Stored dataset items
(** ** The start of a session *)

Lemma start_session_simulated (c c' : connection) se cl :
  wf (mpx_ c) -> get_expected_responses (ping_req_ (health_checker_ c)) < size_modulus ->
  implements (Multiplexer.reset (mpx_ c)) cl -> started cl = true -> start_session c = Done (c', se) ->
  simulated false true (Multiplexer.reset (mpx_ c)) (mpx_ c') /\
  exists id p e, session_hello se = co_yield (id, p) /\ store (mpx_ c') !! id = Some e /\ remaining_responses_ e <> 0.
Proof.
  intros Hwf Hpg Hi Hstart Hst. destruct (start_session_parts _ _ _ Hwf Hpg Hst)
    as (c1 & c2 & c3 & c4 & id & p & [(A1 & _) Eh (e & He & Hl) Hp A3 A4 S4 _ A5 _]).
  pose proof (ping_advances_weak _ _ _ Hp) as A2. set (m0 := Multiplexer.reset (mpx_ c)) in *.
  assert (wf m0) as W0 by (by apply (evolves_wf (mpx_ c)); [apply evolves_same|]).
  assert (wf (mpx_ c1)) as W1 by (by apply A1). assert (wf (mpx_ c2)) as W2 by (by apply A2).
  assert (wf (mpx_ c4)) as W4 by (by apply A4, A3).
  assert (simulated false true m0 (mpx_ c1)) as S1 by (by apply simulated_weaken, (adv_client _ _ _ _ A1)).
  assert (simulated false true (mpx_ c1) (mpx_ c')) as S2.
  { transitivity (mpx_ c2); [by apply simulated_weaken, (adv_client _ _ _ _ A2)|].
    transitivity (mpx_ c3); [by apply simulated_weaken, (adv_client _ _ _ _ A3)|].
    transitivity (mpx_ c4); [by apply simulated_weaken|]. by apply (adv_client _ _ _ _ A5). }
  split; [by etransitivity|]. destruct (S1 cl Hi (fun _ => Hstart)) as (acts & o & cl1 & Ha & Hr & Hi1).
  destruct (simulated_left _ _ _ _ id e S2 Hi1) as (e' & He' & Hl').
  { intros _. by rewrite (allowed_started _ _ _ _ _ _ Hr Ha). }
  { exact He. }
  exists id, p, e'. by rewrite Hl'.
Qed.

Lemma after_run_hello (s : system) (c : connection) se id p :
  hello_waits s -> (forall se, run s <> active (run_group se)) -> session_hello se = co_yield (id, p) ->
  hello_waits (after_run s (c, co_yield (run_group se))).
Proof.
  intros Hw Hn Hh i q. cbn [after_run]. rewrite Hh. cbn [execs run set_run launch_hello]. intros Hi Hq.
  apply (launch_ping_no_hello _ _ _ _ Hi) in Hq as Hi'. clear Hi. rename Hi' into Hi. cbn [execs launch set_execs] in Hi. exists se. split; [done|].
  destruct (decide (i = id)) as [->|Hne].
  - rewrite lookup_insert_eq in Hi. by injection Hi as <-.
  - rewrite lookup_insert_ne in Hi by done. destruct (Hw i q Hi Hq) as (se1 & Hr & _). by destruct (Hn se1).
Qed.

Lemma start_follows ev (s : system) (c c' : connection) se cl :
  sys_ok s -> client_of s cl -> (forall se, run s <> active (run_group se)) -> starting ev = true ->
  mpx_ c = mpx_ (conn s) -> get_expected_responses (ping_req_ (health_checker_ c)) < size_modulus ->
  start_session c = Done (c', se) -> follows ev cl (after_run s (c', co_yield (run_group se))).
Proof.
  intros Hok [Hi Hl Hw] Hn Hev Hm Hpg Hst. assert (wf (mpx_ c)) as Hwf by (rewrite Hm; apply Hok). rewrite <- Hm in Hi.
  assert (live cl = false) as Hlive by (destruct (run s) as [|[| | |se1|d]|]; try done; by destruct (Hn se1)).
  destruct (start_implements _ _ Hi Hlive) as (cl0 & o0 & Ha0 & Hi0 & Hs0).
  destruct (start_session_simulated _ _ _ _ Hwf Hpg Hi0 Hs0 Hst) as (Hs & id & p & e & Hh & He & Hrem).
  destruct (Hs cl0 Hi0 (fun _ => Hs0)) as (acts & o & cl' & Ha & Hr & Hi').
  exists (act_start :: acts), (o0 ++ o), cl'. split_and!.
  - cbn [forallb permits]. rewrite Hev. cbn [andb]. eapply allowed_permits; [|by destruct ev]. by rewrite Hev, orb_true_r.
  - cbn [client_run]. by rewrite Ha0, Hr.
  - destruct (launch_ping_conn (session_ping se) (launch_hello (session_hello se) (set_conn s c'))) as (Ec & _).
    split; [|cbn [after_run run set_run]; split; [by rewrite (allowed_started _ _ _ _ _ _ Hr Ha)|]|by eapply after_run_hello].
    + cbn [after_run conn set_run]. rewrite Ec, Hh. done.
    + intros _ _. cbn [after_run conn set_run]. rewrite Ec, Hh. cbn. by exists id, p, e.
Qed.

(** ** Every event *)

Lemma run_resume_follows ev (s : system) p inp r cl :
  sys_ok s -> client_of s cl -> run s = active p -> (forall se, p <> run_group se) ->
  (p = run_connecting \/ p = run_ssl_handshake -> starting ev = true) ->
  run_resume p (conn s) inp = Done r -> follows ev cl (after_run s r).
Proof.
  intros Hok Hcl Hrun Hp Hev. assert (forall se, run s <> active (run_group se)) as Hn.
  { intros se. rewrite Hrun. intros [= ->]. by destruct (Hp se). }
  destruct r as [c k]. intros [(_ & Hk & [[se ->]|Hm])|(Hc & c1 & Ha & [= Hm _ _ _] & Hs)]%run_resume_cases; [by destruct (Hp se)| |].
  - destruct (after_run_other s c k Hk) as (Ec & Ex & Hn'). eapply idle_follows; [done|done|done|by rewrite Ec, Hm|].
    eapply hello_waits_none; [apply Hcl| |done]. intros se Hse. by destruct (Hn se).
  - unfold run_session in Hs. apply bind_done in Hs as ([c2 se] & Hs & [= <- <-]). eapply start_follows; [done..|by apply Hev|done| |done].
    rewrite (adv_ping _ _ _ _ Ha). eapply ok_ping, Hok.
Qed.

Lemma run_step_follows ev (s s' : system) cl :
  sys_ok s -> client_of s cl -> (forall se, run s <> active (run_group se)) -> run_step ev s = Some (Done s') -> follows ev cl s'.
Proof.
  intros Hok Hcl Hn. unfold run_step.
  assert (forall p inp, run s = active p -> (p = run_connecting \/ p = run_ssl_handshake -> starting ev = true) ->
    Some (r ← run_resume p (conn s) inp; Done (after_run s r)) = Some (Done s') -> follows ev cl s') as Hresume.
  { intros p inp Hrun Hev Hst. split_step. eapply run_resume_follows; [done|done|done| |done|done]. intros se ->. by destruct (Hn se). }
  destruct ev; destruct (run s) as [|[| | |se|d]|] eqn:Hrun; try done; try (by destruct (Hn se)).
  - destruct (resv_ _); [by apply Hresume; [|intros [?|?]]..|]. destruct (bool_decide _); [by apply Hresume; [|intros [?|?]]|done].
  - intros [= <-]. eapply idle_follows; [done|cbn; congruence|cbn; congruence|done|]. apply Hcl.
  - by apply Hresume.
  - by apply Hresume.
  - destruct (wait_admits _ _); [by apply Hresume; [|intros [?|?]]|done].
Qed.

Lemma async_run_follows cfg (s : system) r cl :
  client_of s cl -> (forall se, run s <> active (run_group se)) -> async_run (conn s) cfg = Done r ->
  follows (ev_run cfg) cl (after_run s r).
Proof.
  intros Hcl Hn Hc. unfold async_run in Hc. apply bind_done in Hc as (c1 & Hc1 & [= <-]).
  unfold async_run_config in Hc1. apply bind_done in Hc1 as (hc & _ & [= <-]). unfold run_loop.
  eapply idle_follows; [done|done|done|done|]. eapply hello_waits_none; [apply Hcl| |done]. intros se Hse. by destruct (Hn se).
Qed.

Lemma step_follows ev (s s' : system) cl :
  sys_ok s -> event_ok ev -> client_of s cl -> step ev s = Some (Done s') -> follows ev cl s'.
Proof.
  intros Hok Hev Hcl Hst.
  assert ((exists se, run s = active (run_group se)) \/ forall se, run s <> active (run_group se)) as [[se Hrun]|Hn].
  { destruct (run s) as [|[| | |se|d]|]; [right; done|right; done|right; done|right; done|left; by eexists|right; done|right; done]. }
  - assert (ev = ev_group \/ ev <> ev_group) as [->|Hng] by (destruct ev; [right; done..|by left]);
      [by eapply group_follows|by eapply session_follows].
  - destruct (calls ev) eqn:Hc.
    + destruct (call_moved _ _ _ Hok Hev Hc Hst) as [Hm _].
      destruct (hello_waits_call _ _ _ Hok (co_hello _ _ Hcl) Hev Hc Hst) as [Hw [Hs|(? & ? & se & ? & ? & Hrun & _)]]; [|by destruct (Hn se)].
      assert (run s' = run s) as Hr by (destruct (run s) as [|[| | |se|d]|]; try done; by destruct (Hn se)).
      eapply idle_follows; [done|done|by rewrite Hr| |done]. apply (mv_client _ _ _ _ Hm), Hok.
    + destruct ev; try done; try (by eapply run_step_follows). cbn [step] in Hst.
      destruct (run s) eqn:Hrun; [|done|]; split_step; (eapply async_run_follows; [done| |done]); intros se; by rewrite Hrun.
Qed.

Lemma new_client_of (c : connection) : new_connection = Done c -> client_of (init c) new_client.
Proof.
  unfold new_connection. intros Hc. apply bind_done in Hc as (hc & _ & Hc). apply bind_done in Hc as (m & [= <-] & [= <-]).
  split; [by split|done|]. by intros id p Hp.
Qed.

Lemma steps_follow evs (s s' : system) cl :
  sys_ok s -> Forall event_ok evs -> client_of s cl -> steps evs s = Some (Done s') ->
  exists actss outs cl', Forall2 (fun ev acts => forallb (permits ev) acts = true) evs actss /\
    client_run (concat actss) cl = Some (cl', outs) /\ client_of s' cl'.
Proof.
  revert s cl. induction evs as [|ev evs IH]; intros s cl Hok Hev Hcl Hst; cbn [steps] in Hst.
  { injection Hst as <-. exists [], [], cl. by split_and!. }
  apply Forall_cons in Hev as [Hev Hevs]. destruct (step ev s) as [[s1|?|?]|] eqn:Hs; [|done..].
  destruct (step_follows _ _ _ _ Hok Hev Hcl Hs) as (acts & o & cl1 & Ha & Hr & Hcl1).
  destruct (IH s1 cl1) as (actss & outs & cl' & Hp & Hr' & Hcl'); [by eapply sys_step|done..|].
  exists (acts :: actss), (o ++ outs), cl'. split_and!; [by constructor|by eapply client_run_app|done].
Qed.

(** ** Between the sessions *)




(** ** The first write of a session *)



(** C4: Every run of a new connection, whatever its users call and the runtime
    and the server do, is a run of the abstract client: its actions are those the
    events permit, event by event, and the multiplexer at the end holds the
    requests, the bytes to send and the results of the client. *)
Theorem system_refines_client (c : connection) evs (s : system) :
  new_connection = Done c -> Forall event_ok evs -> steps evs (init c) = Some (Done s) ->
  exists actss outs cl,
    Forall2 (fun ev acts => forallb (permits ev) acts = true) evs actss /\
    client_run (concat actss) new_client = Some (cl, outs) /\ implements (mpx_ (conn s)) cl.
Proof.
  intros Hc Hev Hst. destruct (steps_follow _ _ _ _ (new_connection_ok _ Hc) Hev (new_client_of _ Hc) Hst)
    as (actss & outs & cl & Hp & Hr & [Hi _ _]). by exists actss, outs, cl.
Qed.

End WithChannel.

__Work to complete__.
Write out only the lines that run from the line containing "sys_ok s -> event_ok" through the line containing "- destruct (calls ev) eqn:Hc.", both included, exactly as they appear above.

__Result of the task__.
  sys_ok s -> event_ok ev -> client_of s cl -> step ev s = Some (Done s') -> follows ev cl s'.
Proof.
  intros Hok Hev Hcl Hst.
  assert ((exists se, run s = active (run_group se)) \/ forall se, run s <> active (run_group se)) as [[se Hrun]|Hn].
  { destruct (run s) as [|[| | |se|d]|]; [right; done|right; done|right; done|right; done|left; by eexists|right; done|right; done]. }
  - assert (ev = ev_group \/ ev <> ev_group) as [->|Hng] by (destruct ev; [right; done..|by left]);
      [by eapply group_follows|by eapply session_follows].
  - destruct (calls ev) eqn:Hc.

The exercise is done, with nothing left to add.